- EXERCISE DETAILS
Nothing should be output except the lines from the top of the material below through the line that contains "- rewrite decide_True", each exactly as written.

- RAW DATA
(* ===== verification/EventThreads.v ===== *)
(** Events between threads: a task that waits for more notifications than its
    own thread gives has received the others from other threads.  The example is the
    second one in the documentation of src/src/futures/event.rs. *)
From ITree Require Import ITree.
From S2P Require Import Prelude Bytes Crates CrateModels Results Reactor Io Sqe Libc SockAddr Event ReadWrite Fs Timer Tcp Udp Mutex Task TaskProps TaskLoop Joins Async AsyncProps Output Seen History Recorded Monitor Critical Threads ThreadProps Programs UnitTests DocTests.

Open Scope nat_scope.

(** ** Counting events *)
Section tally.
Context {A : Type} (f : A -> bool).

Definition tally (l : list A) : nat := length (filter (fun x => f x) l).

Lemma tally_app l1 l2 : tally (l1 ++ l2) = tally l1 + tally l2.
Proof. unfold tally. by rewrite filter_app, length_app. Qed.

Lemma tally_cons x l : tally (x :: l) = (if f x then 1 else 0) + tally l.
Proof. unfold tally. rewrite filter_cons. destruct (f x); by case_decide. Qed.

Lemma tally_length l : tally l <= length l.
Proof. apply length_filter. Qed.

(** The events of one participant, and those of the others *)
Definition others {K} `{EqDecision K} (k : K) (h : list (K * A)) : list (K * A) := filter (fun x => x.1 <> k) h.

Lemma tally_others {K} `{EqDecision K} (k : K) h : tally h.*2 = tally (proj k h) + tally (others k h).*2.
Proof.
  induction h as [|[j x] h IH]; [done|]. rewrite fmap_cons, tally_cons, IH, proj_cons, tally_app. unfold others. rewrite filter_cons.
  cbn [fst snd]. destruct (decide (j = k)) as [Hj|Hj].
  - rewrite decide_False by tauto. rewrite tally_cons. change (tally []) with 0. lia.
  - rewrite decide_True by done. rewrite fmap_cons, tally_cons. change (tally []) with 0. cbn [snd]. lia.
Qed.
End tally.

Section events.
Context {Code : Type}.

(** A wait on [fd] that is over; a notification on one of [fds] that was given. *)
Definition is_wait (fd : Z) (s : seen Code) : bool :=
  match s with Awaited (LWait fd') _ => bool_decide (fd' = fd) | _ => false end.
Definition is_notice (fds : list Z) (s : seen Code) : bool :=
  match s with
  | Called c x =>
      match c in callE _ Y return Y -> bool with
      | CNotify e => fun r => bool_decide (Event.inner e ∈ fds) && match r with Ok _ => true | Err _ => false end
      | _ => fun _ => false
      end x
  | _ => false
  end.
End events.

(** ** Monitors that count, and that write down *)
Section monitors.
Context {Code Val : Type}.

Definition counting (f : seen Code -> bool) (n : nat) (s : seen Code) : option nat := Some ((if f s then 1 else 0) + n).
Definition recording (l : list (seen Code)) (s : seen Code) : option (list (seen Code)) := Some (l ++ [s]).

Lemma counting_tally f n l : accepts_from (counting f) n l = Some (tally f l + n).
Proof.
  revert n. induction l as [|s l IH]; intros n; [done|]. cbn [accepts_from]. change (counting f n s) with (Some ((if f s then 1 else 0) + n)).
  cbn [mbind option_bind]. rewrite IH, tally_cons. f_equal. lia.
Qed.

Lemma recording_all l1 l2 : accepts_from recording l1 l2 = Some (l1 ++ l2).
Proof.
  revert l1. induction l2 as [|s l2 IH]; intros l1; cbn; [by rewrite app_nil_r|]. rewrite IH, <- app_assoc. done.
Qed.

Lemma keeps_halts {St R} (step : St -> seen Code -> option St) st (t : body Code Val R) Q tr v :
  keeps step st t Q -> halts t tr (Ret v) -> exists st', accepts_from step st (see <$> tr) = Some st' /\ Q v st'.
Proof. intros Hk (s & Hs & Hv). destruct (Hk _ _ Hs) as (st' & E & Hq). exists st'. split; [done|]. by apply Hq. Qed.
End monitors.

(** ** The blocks of the example *)
Import EventDocs.

Lemma wait_twenty_waits evt2 tr v :
  halts (run_code (WaitsTwenty evt2)) tr (Ret v) -> tally (is_wait (Event.inner evt2)) (see <$> tr) = 20.
Proof.
  set (fd := Event.inner evt2). assert (keeps (counting (is_wait fd)) 0 (run_code (WaitsTwenty evt2)) (fun _ n => n = 20)) as Hk.
  { cbn [run_code]. unfold wait_twenty. apply keeps_bind, keeps_bind.
    apply (keeps_iter _ _ (fun count n => count = Z.of_nat n /\ n <= 20)); [|split; [done|lia]].
    intros count n [-> Hn]. case_decide as Hc.
    - apply keeps_bind. unfold wait_for. apply keeps_bind, keeps_await. intros r. eexists. split; [reflexivity|].
      apply keeps_unwrap_io. intros [] _. unfold add_one. apply keeps_bind. case_decide; [|apply keeps_crash].
      do 2 apply keeps_returned. cbn. rewrite bool_decide_true by done. split; lia.
    - apply keeps_returned. apply keeps_call. intros []. eexists. split; [reflexivity|]. apply keeps_returned. cbn. lia. }
  intros Hh. destruct (keeps_halts _ _ _ _ _ _ Hk Hh) as (n & E & ->). rewrite counting_tally in E. injection E. lia.
Qed.

(** What the block has done when it is over *)
Definition queued_events (evt evt2 evt3 : Event.Event) j (rs : list (io_result unit)) (v : value) : list (seen code) :=
  [Called CEventNew (Ok evt); Called (CEventClone evt) evt2; Called (CEventClone evt) evt3; Called (CSpawn (WaitsTwenty evt2)) j] ++
  ((fun r => Called (CNotify evt) r) <$> rs) ++ [Awaited (LJoin (rx j)) v; Called (CEventDrop evt) tt].

Lemma times_events evt k l :
  keeps recording l (times k (notify_quietly evt)) (fun _ l' => exists rs, length rs = k /\ l' = l ++ ((fun r => Called (CNotify evt) r) <$> rs)).
Proof.
  revert l. induction k as [|k IH]; intros l; cbn [times].
  - apply keeps_returned. exists []. by rewrite app_nil_r.
  - apply keeps_bind. unfold notify_quietly. apply keeps_bind, keeps_call. intros r. eexists. split; [reflexivity|].
    apply keeps_returned. eapply keeps_weaken; [apply IH|]. intros _ l' (rs & <- & ->). exists (r :: rs). by rewrite <- app_assoc.
Qed.

Lemma queued_trace tr v :
  halts (run_code Queued) tr (Ret v) ->
  (exists e, see <$> tr = [Called CEventNew (Err e)]) \/
  exists evt evt2 evt3 j rs v', length rs = 10 /\ see <$> tr = queued_events evt evt2 evt3 j rs v'.
Proof.
  intros Hh. assert (keeps recording [] (run_code Queued) (fun _ l => (exists e, l = [Called CEventNew (Err e)]) \/
    exists evt evt2 evt3 j rs v', length rs = 10 /\ l = queued_events evt evt2 evt3 j rs v')) as Hk.
  { cbn [run_code]. unfold queued_block. apply keeps_bind, keeps_bind, keeps_call. intros r. eexists. split; [reflexivity|].
    destruct r as [evt|e]; [|do 2 apply keeps_returned; left; by exists e].
    apply keeps_bind, keeps_call. intros evt2. eexists. split; [reflexivity|].
    apply keeps_bind, keeps_call. intros evt3. eexists. split; [reflexivity|].
    apply keeps_bind, keeps_call. intros j. eexists. split; [reflexivity|].
    apply keeps_bind. eapply keeps_weaken; [apply times_events|]. intros _ l (rs & Hrs & ->).
    apply keeps_bind, keeps_await. intros v'. eexists. split; [reflexivity|].
    apply keeps_bind, keeps_call. intros []. eexists. split; [reflexivity|]. do 2 apply keeps_returned.
    right. exists evt, evt2, evt3, j, rs, v'. split; [done|]. unfold queued_events. cbn. by rewrite <- !app_assoc. }
  destruct (keeps_halts _ _ _ _ _ _ Hk Hh) as (l & E & Hq). rewrite recording_all in E. by injection E as <-.
Qed.

(** ** The threads *)
Section threads.
Context {S : Type -> Type} `{SlabSpec S} {B : Type} `{RingBuffer B}.
Context {U : Type} `{IoUring U sqe} {L : Type} `{Libc L} `{Host} `{NetOrder} `{!Process L}.
Context (fuel : nat).
Abbreviation world := (world S B U L (body code value value) value).
Abbreviation Proc := (Proc world (body code value value) L).
Implicit Types (p : Proc) (h : list (nat * (option nat * seen code))).

(** A task of a thread that has no task left *)
Lemma ended_task {i h} {t : Thread world (body code value value)} {es c ch} :
  tasks_explained run_code i h t es -> tasks t = [] -> (c, ch) ∈ spawned (proj i h).*2 ->
  exists tr v, proj (Some ch) (proj i h) = see <$> tr /\ halts (run_code c) tr (Ret v).
Proof.
  intros Hte Hno Hin. rewrite <- (te_born _ _ _ _ _ Hte) in Hin. apply list_elem_of_fmap in Hin as (e & [= -> ->] & He).
  destruct (te_task _ _ _ _ _ Hte e He) as (Hp & _ & _ & Hend). destruct (Hend Hno) as [v Hv]. by exists (e_trace e), v.
Qed.

Lemma proj_spawns {i h} ch c j :
  Called (CSpawn c) j ∈ proj (Some ch) (proj i h) -> (c, rx j) ∈ spawned (proj i h).*2.
Proof.
  intros Hin. unfold proj at 1 in Hin. apply list_elem_of_fmap in Hin as (y & Ey & [_ Hy]%list_elem_of_filter).
  apply list_elem_of_bind. exists y.2. split; [rewrite <- Ey; by left|]. by apply list_elem_of_fmap_2.
Qed.

(** The notifications of the block itself *)
Lemma queued_notices fds evt evt2 evt3 j rs v : tally (is_notice fds) (queued_events evt evt2 evt3 j rs v) <= length rs.
Proof.
  unfold queued_events. rewrite !tally_app. rewrite !tally_cons. cbn [is_notice]. change (tally ?f []) with 0.
  pose proof (tally_length (is_notice fds) ((fun r => Called (CNotify (Code:=code) evt) r) <$> rs)) as Hl. rewrite length_fmap in Hl. lia.
Qed.

End threads.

- RESPONSE
(* ===== verification/EventThreads.v ===== *)
(** Events between threads: a task that waits for more notifications than its
    own thread gives has received the others from other threads.  The example is the
    second one in the documentation of src/src/futures/event.rs. *)
From ITree Require Import ITree.
From S2P Require Import Prelude Bytes Crates CrateModels Results Reactor Io Sqe Libc SockAddr Event ReadWrite Fs Timer Tcp Udp Mutex Task TaskProps TaskLoop Joins Async AsyncProps Output Seen History Recorded Monitor Critical Threads ThreadProps Programs UnitTests DocTests.

Open Scope nat_scope.

(** ** Counting events *)
Section tally.
Context {A : Type} (f : A -> bool).

Definition tally (l : list A) : nat := length (filter (fun x => f x) l).

Lemma tally_app l1 l2 : tally (l1 ++ l2) = tally l1 + tally l2.
Proof. unfold tally. by rewrite filter_app, length_app. Qed.

Lemma tally_cons x l : tally (x :: l) = (if f x then 1 else 0) + tally l.
Proof. unfold tally. rewrite filter_cons. destruct (f x); by case_decide. Qed.

Lemma tally_length l : tally l <= length l.
Proof. apply length_filter. Qed.

(** The events of one participant, and those of the others *)
Definition others {K} `{EqDecision K} (k : K) (h : list (K * A)) : list (K * A) := filter (fun x => x.1 <> k) h.

Lemma tally_others {K} `{EqDecision K} (k : K) h : tally h.*2 = tally (proj k h) + tally (others k h).*2.
Proof.
  induction h as [|[j x] h IH]; [done|]. rewrite fmap_cons, tally_cons, IH, proj_cons, tally_app. unfold others. rewrite filter_cons.
  cbn [fst snd]. destruct (decide (j = k)) as [Hj|Hj].
  - rewrite decide_False by tauto. rewrite tally_cons. change (tally []) with 0. lia.
  - rewrite decide_True by done. rewrite fmap_cons, tally_cons. change (tally []) with 0. cbn [snd]. lia.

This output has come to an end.